(** * libcelt7.js: the JavaScript wrappers around the emscripten build of CELT 0.7.1

    A shallow embedding of [lib/utils.js], [lib/decoder.js] and
    [lib/encoder.js].  The wrappers are effectful JavaScript: they allocate in
    the heap of an emscripten module, call its exports, and throw.  They are
    embedded in a state-and-exception monad over a [World] that holds the
    module instances, the global scope and the list of calls made to the
    module's exports. *)

From Stdlib Require Import ZArith.
From stdpp Require Import base numbers list strings gmap.

Local Open Scope Z_scope.

(** ** JavaScript values the wrappers handle *)

(** The exceptions the wrappers (and the typed-array operations they use)
    throw, by constructor, each with its [message]. *)
Inductive exn : Type :=
  | Error (message : string)
  | TypeError (message : string)
  | RangeError (message : string)
  | ReferenceError (message : string).

Definition message_of (e : exn) : string :=
  match e with
  | Error m | TypeError m | RangeError m | ReferenceError m => m
  end.

(** How a statement list ends: normally with a value, or by a [throw]. *)
Inductive completion (A : Type) : Type :=
  | Normal (a : A)
  | Throw (e : exn).
Arguments Normal {A} a.
Arguments Throw {A} e.

Definition is_Normal {A} (c : completion A) : bool :=
  match c with Normal _ => true | Throw _ => false end.

(** [msg] matches the regular expression [/needle/] of a plain word. *)
Definition references (needle msg : string) : bool :=
  match String.index 0 needle msg with
  | Some _ => true
  | None => false
  end.

(** The two element types of the typed arrays the wrappers accept and
    return.  A Float32 element is kept as its 32 bit pattern: the wrappers
    only copy samples, they never compute with them. *)
Inductive ElemKind : Type := Int16 | Float32.

Definition BYTES_PER_ELEMENT (k : ElemKind) : Z :=
  match k with Int16 => 2 | Float32 => 4 end.

Record TypedArray : Type := mkTypedArray {
  kind : ElemKind;
  elems : list Z
}.

(** A node.js [Buffer]: a byte view at [byteOffset] of some ArrayBuffer. *)
Record Buffer : Type := mkBuffer {
  byteOffset : Z;
  bytes : list Z
}.

Definition len {A} (l : list A) : Z := Z.of_nat (length l).

(** [x >> n] on JavaScript numbers: the left operand is wrapped to a signed
    32 bit integer first. *)
Definition ToInt32 (x : Z) : Z :=
  let m := x mod 4294967296 in
  if 2147483648 <=? m then m - 4294967296 else m.

Definition js_shr (x n : Z) : Z := Z.shiftr (ToInt32 x) n.

(** Little-endian bytes of an element and back. *)
Definition le_bytes (width : nat) (v : Z) : list Z :=
  (λ i : nat, Z.land (Z.shiftr v (8 * Z.of_nat i)) 255) <$> seq 0 width.

Definition le_word (bs : list Z) : Z :=
  foldr (λ b acc, b + 256 * acc) 0 bs.

Definition elem_of_bytes (k : ElemKind) (bs : list Z) : Z :=
  match k with
  | Int16 => let u := le_word bs in if 32768 <=? u then u - 65536 else u
  | Float32 => le_word bs
  end.

Fixpoint elems_of_bytes (k : ElemKind) (count : nat) (bs : list Z) : list Z :=
  match count with
  | O => []
  | S c =>
      let w := Z.to_nat (BYTES_PER_ELEMENT k) in
      elem_of_bytes k (take w bs) :: elems_of_bytes k c (drop w bs)
  end.

(** [array.buffer] restricted to the array's view. *)
Definition bytes_of_elems (k : ElemKind) (es : list Z) : list Z :=
  mjoin (le_bytes (Z.to_nat (BYTES_PER_ELEMENT k)) <$> es).

(** [new Int16Array(buffer)] / [new Float32Array(buffer)] over a whole
    ArrayBuffer. *)
Definition ctor_name (k : ElemKind) : string :=
  match k with Int16 => "Int16Array" | Float32 => "Float32Array" end.

Definition width_digit (k : ElemKind) : string :=
  match k with Int16 => "2" | Float32 => "4" end.

Definition new_TypedArray (k : ElemKind) (buffer : list Z) : completion TypedArray :=
  if negb (Z.rem (len buffer) (BYTES_PER_ELEMENT k) =? 0)
  then Throw (RangeError ("byte length of " +:+ ctor_name k +:+
                          " should be a multiple of " +:+ width_digit k))
  else Normal (mkTypedArray k
         (elems_of_bytes k (Z.to_nat (len buffer / BYTES_PER_ELEMENT k)) buffer)).
(** * DistrictRun: mileage-based access tiers

    A shallow embedding of the core of the repository:
    - the SQL migrations (tables [users], [activities], [mileage_summary],
      [drops], [drop_access], their triggers and PL/pgSQL functions), and
    - the activity-sync edge function (token refresh, activity import).

    PostgreSQL [decimal] values are exact, so they are rationals ([Q]); SQL
    NULL is [None]; a table is the list of its rows in insertion order; the
    numbers of the edge function are IEEE 754 binary64 values
    ([spec_float] at precision 53). *)

From Stdlib Require Import ZArith QArith Qround Qabs List String Bool Lia Lqa.
From Stdlib Require Import Floats.SpecFloat.
Import ListNotations.

Local Open Scope Z_scope.

(* ===================================================================== *)
(** ** SQL values *)
(* ===================================================================== *)

Module Sql.

(** [uuid] keys; only equality is ever used on them. *)
Definition uuid := Z.

(** Three-valued comparison of nullable decimals. *)
Definition ge (a b : option Q) : option bool :=
  match a, b with
  | Some x, Some y => Some (Qle_bool y x)
  | _, _ => None
  end.

Definition lt (a b : option Q) : option bool :=
  match a, b with
  | Some x, Some y => Some (negb (Qle_bool y x))
  | _, _ => None
  end.

Definition le (a b : option Q) : option bool := ge b a.

(** SQL [AND]: false dominates NULL. *)
Definition and3 (a b : option bool) : option bool :=
  match a, b with
  | Some false, _ | _, Some false => Some false
  | Some true, Some true => Some true
  | _, _ => None
  end.

(** [x = true] for a nullable boolean. *)
Definition eq_true (a : option bool) : option bool := a.

(** A [WHERE], [WHEN] or [IF] condition holds only when it is true. *)
Definition holds (c : option bool) : bool :=
  match c with Some true => true | _ => false end.

Definition coalesce {A} (a : option A) (d : A) : A :=
  match a with Some x => x | None => d end.

(** [SUM] over the rows of a group: NULL on no row. *)
Definition sum (l : list Q) : option Q :=
  match l with
  | [] => None
  | x :: r => Some (fold_left Qplus r x)
  end.

(** [ROUND(v, s)] on numeric: ties go away from zero. *)
Definition round_half_away (q : Q) : Z :=
  if Qle_bool 0 q then Qfloor (q + (1 # 2))
  else - Qfloor (- q + (1 # 2)).

Definition round (q : Q) (s : nat) : Q :=
  let p := Z.pow 10 (Z.of_nat s) in
  Qmake (round_half_away (q * inject_Z p)) (Z.to_pos p).

End Sql.

(* ===================================================================== *)
(** ** JavaScript numbers (binary64) *)
(* ===================================================================== *)

Module Js.

Definition number := spec_float.

Definition prec : Z := 53.
Definition emax : Z := 1024.

Definition mul : number -> number -> number := SFmul prec emax.
Definition div : number -> number -> number := SFdiv prec emax.

(** An integer as a number (exact below 2^53). *)
Definition of_Z (z : Z) : number := binary_normalize prec emax z 0 false.

(** The number a decimal literal [n / 10^k] denotes: both operands are
    exact for [|n| < 2^53] and [k <= 22], and the division rounds the
    exact quotient to nearest, as reading the literal does. *)
Definition literal (n : Z) (k : nat) : number :=
  div (of_Z n) (of_Z (Z.pow 10 (Z.of_nat k))).

(** The exact value of a finite number. *)
Definition value (x : number) : option Q :=
  match x with
  | S754_zero _ => Some 0%Q
  | S754_finite s m e =>
      let z := if s then Zneg m else Zpos m in
      Some (if 0 <=? e then inject_Z (z * Z.pow 2 e)
            else Qmake z (Z.to_pos (Z.pow 2 (- e))))
  | _ => None
  end.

THE TASK: Check each line of the records above for "over", and copy those that have it.

TASK OUTPUT:
    embedded in a state-and-exception monad over a [World] that holds the
(** [new Int16Array(buffer)] / [new Float32Array(buffer)] over a whole
(** [SUM] over the rows of a group: NULL on no row. *)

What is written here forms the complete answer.